Dr. Small told us more in glowing language, and in Biblical utterance mixed with American slang like Billy Sunday’s Bible. He was profoundly moved. He was filled with hope and gladness, and with a humble pride because his efforts had borne fruit.

The scheme was simple. From his friends in the United States he had promises, as good as gold, of many millions of American dollars. From English friends he had also considerable sums. With this treasure he was going to Central Europe to organise relief on a big scale for the children who were starving to death. Eileen O’Connor was to be his private secretary and assistant-organiser. She would have heaps of work to do, and she had graduated in the prisons and slums of Lille. They were starting in a week’s time for Warsaw, Prague, Buda-Pesth and Vienna.

“Then,” said Brand, “Elsa will lose a friend.”

“Bring her, too,” said Eileen. “There’s work for all.”

Brand was startled by this, and a sudden light leapt into his eyes.

“By Jove!... But I’m afraid not. That’s impossible.”

So it was only a week we had with Eileen, but in that time we had some good meetings and merry adventures. Brand and I rowed her on the lake in Kensington Gardens, and she told us Irish fairy-tales as she sat in the stem with her hat in her lap, and the wind playing in her brown hair. We took her to the Russian Ballet and she wept a little at the beauty of it.

“After four years of war,” she said, “beauty is like water to a parched soul. It’s so exquisite it hurts.”

She took us one day into the Carmelite Church at

Kensington, and Brand and I knelt each side of her, feeling sinners with a saint between us. And then, less like a saint, she sang ribald little songs on the way to her mother’s house in Holland Street, and said “Drat the thing!” when she couldn’t find her key to unlock the door.

“Sorry, Biddy my dear,” she said to the little maidservant who opened the door. “I shall forget my head one day.”

“Sure, Miss Eileen,” said the girl, “but never the dear heart of you, at all, at all.”
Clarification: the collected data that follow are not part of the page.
(** * Composio JS SDK: Apps, ConnectedAccounts and ConnectionRequest

    A shallow embedding of [js/src/sdk/models/apps.ts] and
    [js/src/sdk/models/connectedAccounts.ts].

    - JS objects used as dictionaries are [gmap string _];
    - [async] methods are computations in a small monad that threads the
      state of the outside world (backend, clock), can throw, and records
      every observable effect (telemetry, schema parse, HTTP request,
      clock read, sleep) in a chronological list of events;
    - the generated HTTP client, the zod schemas, [CEG.handleAllError] and
      the [Integrations] collaborator are not part of these two files: they
      are the fields of the [Platform] class the methods are written
      against. *)

From Stdlib Require Import ZArith Ascii String List Lia Bool.
From stdpp Require Import base option gmap strings list fin_maps.

Local Set Warnings "-register-all".
Local Open Scope string_scope.
Local Open Scope Z_scope.
Local Open Scope list_scope.

(** ** Plain JS data *)

(** Opaque JSON payloads that the SDK only passes along. *)
Inductive JsValue : Type :=
| JsNull
| JsString (s : string)
| JsNumber (z : Z)
| JsBool (b : bool)
| JsArray (l : list JsValue)
| JsObject (kv : list (string * JsValue)).

(** A value that may be [undefined] or [null] at run time. *)
Inductive js_opt (A : Type) : Type :=
| JUndefined
| JNull
| JSome (a : A).
Arguments JUndefined {A}.
Arguments JNull {A}.
Arguments JSome {A} a.

(** [x ?? null] *)
Definition nullish_null {A} (x : js_opt A) : js_opt A :=
  match x with
  | JSome a => JSome a
  | JUndefined | JNull => JNull
  end.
Eileen’s mother was a buxom, cheery, smiling Irishwoman who did not worry, I fancy, about anything in the world, and was sure of heaven. Her drawing-room was littered with papers and novels, some of which she swept off the sofa with a careless hand.

“Won’t you take a seat then?”

I asked her whether she had not been anxious about her daughter when Eileen was all those years under German rule.
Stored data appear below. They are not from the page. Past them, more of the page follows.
(** * Zedux: a shallow embedding of the React bindings and of the atom engine

    The development follows the repository's files:
    - [Utils]     : [packages/react/src/store/actions.ts] (edge flags,
                    [detailedTypeof], [isPlainObject]);
    - [Types]     : the [ActiveState], [AsyncStatus] and [StateType] enums;
    - [LogView]   : the filter of the devtools [Log] component;
    - [UseAtom]   : the [useAtom] hook;
    - [Engine]    : the Ecosystem, Graph and instance lifecycle;
    - [Hooks]     : [useAtomInstance] and [useAtomInstanceDynamic].

    Definitions come first, the theorems about them follow. *)

From Stdlib Require Import ZArith NArith Ascii String List Bool Lia.
From stdpp Require Import base option list pretty strings gmap fin_maps.

#[local] Set Warnings "-register-all".

Open Scope string_scope.

(** ** Completion records: a JavaScript call returns or throws. *)

Inductive Completion (E A : Type) : Type :=
| Normal (a : A)
| Throw (e : E).
Arguments Normal {E A} a.
Arguments Throw {E A} e.

Definition bindC {E A B} (c : Completion E A) (k : A -> Completion E B)
  : Completion E B :=
  match c with
  | Normal a => k a
  | Throw e => Throw e
  end.

Notation "'let!' x ':=' c 'in' k" := (bindC c (fun x => k))
  (at level 10, x pattern, c at level 100, k at level 200, only parsing).

(** ** [store/actions.ts] *)

Module Utils.

(** Edge flags, "copied from packages/atoms/src/utils/general.ts". *)
Definition Explicit : Z := 1.
Definition External : Z := 2.
Definition Static : Z := 4.


(** An object is known to these functions through three things only:
    whether it is callable (then [typeof] is "function"), whether it is an
    exotic array ([Array.isArray]) and its prototype chain. A prototype
    chain is finite and acyclic, so an object carries its chain. *)
Inductive JsObject : Type :=
| MkObject (callable : bool) (exoticArray : bool) (proto : option JsObject).

Definition callable (o : JsObject) : bool :=
  match o with MkObject c _ _ => c end.
Definition exoticArray (o : JsObject) : bool :=
  match o with MkObject _ a _ => a end.
Definition proto (o : JsObject) : option JsObject :=
  match o with MkObject _ _ p => p end.

Inductive JsValue : Type :=
| JUndefined
| JNull
| JBoolean (b : bool)
| JNumber (n : Z)
| JNaN
| JBigInt (n : Z)
| JString (s : string)
| JSymbol (description : string)
| JObj (o : JsObject).

(** The intrinsic prototypes. [Array.prototype] is itself an array. *)
Definition ObjectPrototype : JsObject := MkObject false false None.
Definition FunctionPrototype : JsObject :=
  MkObject true false (Some ObjectPrototype).



(** [!!v] *)
Definition ToBoolean (v : JsValue) : bool :=
  match v with
  | JUndefined | JNull | JNaN => false
  | JBoolean b => b
  | JNumber n | JBigInt n => negb (n =? 0)%Z
  | JString s => negb (String.eqb s "")
  | JSymbol _ | JObj _ => true
  end.









End Utils.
“Not at all,” said the lady. “I knew our dear Lord was as near to Lille as to London.”

Two of her boys had been killed in the war, “fighting,” she said, “for an ungrateful country which keeps its heel on the neck of Ireland,” and two were in the United States, working for the honour of Ireland on American newspapers. Eileen’s two sisters had married during the war and between them had given birth to four Sinn Feiners. Eileen’s father had died a year ago, and almost his last word had been her name.

“The dear man thought all the world of Eileen,” said Mrs. O’Connor. “I was out of it entirely when he had, her by his side.”
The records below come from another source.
Lemma det_repeated (p q : Point) : App.det p p q = 0.
Proof. unfold App.det. ring. Qed.

(** C10: for a circuit of at least 2 points the first segment of
    [buildSegments] is ['seg-1'], ['straight'] with radius 0: its
    radius is taken from the first point twice and the second, whose
    determinant is exactly 0. *)
Theorem first_segment_is_straight (circuitPoints : Circuit) :
  (2 <= App.circuitLength circuitPoints)%nat ->
  exists seg rest,
    App.buildSegments circuitPoints = seg :: rest /\
    Segment.id seg = "seg-1"%string /\
    Segment.type seg = "straight"%string /\
    Segment.radius seg = 0 /\
    (let '(p1, p2, p3) := App.radiusPoints (App.meterPoints circuitPoints) 1 in
     p1 = p2 /\ App.det p1 p2 p3 = 0).
Proof.
  intros Hlen.
  pose proof (buildSegments_nth circuitPoints 1 ltac:(lia)) as Hnth.
  cbn [Nat.sub] in Hnth.
  destruct (App.buildSegments circuitPoints) as [| seg rest]; [discriminate Hnth |].
  cbn [nth_error] in Hnth. injection Hnth as ->.
  exists (App.segmentAt (App.meterPoints circuitPoints) 1), rest.
  split; [reflexivity |].
  split; [reflexivity |].
  assert (HD : Math.abs (App.det (at_ (App.meterPoints circuitPoints) 0)
                                 (at_ (App.meterPoints circuitPoints) 0)
                                 (at_ (App.meterPoints circuitPoints) 1)) < 1e-5).
  { rewrite det_repeated. unfold Math.abs. rewrite Rabs_R0. lra. }
  destruct (segmentAt_degenerate (App.meterPoints circuitPoints) 1 HD) as [Ht Hr].
  split; [exact Ht |]. split; [exact Hr |].
  cbn [App.radiusPoints Nat.sub Nat.max]. split; [reflexivity | apply det_repeated].
Qed.

Lemma first_segment_is_straight_witness :
  let circuitPoints := Planar [xy 0 0; xy 30 40; xy 60 0] in
  exists seg rest,
    App.buildSegments circuitPoints = seg :: rest /\
    Segment.id seg = "seg-1"%string /\
    Segment.type seg = "straight"%string /\
    Segment.radius seg = 0 /\
    (let '(p1, p2, p3) := App.radiusPoints (App.meterPoints circuitPoints) 1 in
     p1 = p2 /\ App.det p1 p2 p3 = 0).
Proof.
  apply (first_segment_is_straight (Planar [xy 0 0; xy 30 40; xy 60 0])).
  simpl. lia.
Defined.

(** ** Speed factors of the spline generators *)

Lemma curvature_nonneg (splinePoints : list Sample) (i : nat) :
  0 <= Spline.curvature splinePoints i.
Proof.
  unfold Spline.curvature.
  destruct ((0 <? i)%nat && (i <? List.length splinePoints - 1)%nat); [| lra].
  set (prev := sampleAt splinePoints (i - 1)).
  set (p := sampleAt splinePoints i).
  pose proof (wrapped_diff_bound _ _ (atan2_bound (s_dy prev) (s_dx prev))
                                 (atan2_bound (s_dy p) (s_dx p))) as H.
  cbn zeta in H. lra.
Qed.

Lemma minSpeed_value :
  minSpeed = 900719925474099 / 4503599627370496 /\ minSpeed < 0.2.
Proof. unfold minSpeed, double_0_8. split; lra. Qed.

Lemma speedOf_range (splinePoints : list Sample) (i : nat) :
  minSpeed <= Spline.speedOf splinePoints i <= 1.0.
Proof.
  unfold Spline.speedOf, Math.min, minSpeed.
  pose proof (curvature_nonneg splinePoints i) as Hc.
  unfold Rmin. destruct (Rle_dec (Spline.curvature splinePoints i) double_0_8);
    unfold double_0_8 in *; lra.
Qed.

(** At the cap the speed is [1.0 - 0.8]. *)
Lemma speedOf_capped (splinePoints : list Sample) (i : nat) :
  double_0_8 <= Spline.curvature splinePoints i ->
  Spline.speedOf splinePoints i = minSpeed.
Proof.
  intros Hcap. unfold Spline.speedOf, Math.min, minSpeed, Rmin.
  destruct (Rle_dec (Spline.curvature splinePoints i) double_0_8); lra.
Qed.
“You’ll be lonely,” said Brand, “when your daughter goes abroad again.”

Eileen answered him.

“Oh, you can’t keep me back by insidious remarks like that! Mother spends most of her days in church, and the rest of them reading naughty novels which keep her from ascending straight to heaven without the necessity of dying first. She is never lonely because her spirit is in touch with those she loves, in this world or the other. And isn’t that the truth I’m after talking, mother o’ mine!”

“I never knew more than one O’Connor who told the truth yet,” said the lady, “and that’s yourself, my dear. And it’s a frightening way you have with it that would scare the devil out of his skin.”

They were pleasant hours with Eileen, and when she went away from Charing Cross one morning with Dr. Small, five hospital nurses and two Americans of the Red Cross, I wished with all my heart that Wickham Brand had asked her and not Elsa von Kreuzenach to be his wife. That was an idle wish, for the next morning Brand and I crossed over to France, and on the way to Paris my friend told me that the thought of meeting Elsa after those months of separation excited him so that each minute seemed an hour. And as he told me that he lit a cigarette and I saw that his hand was trembling, because of this nervous strain.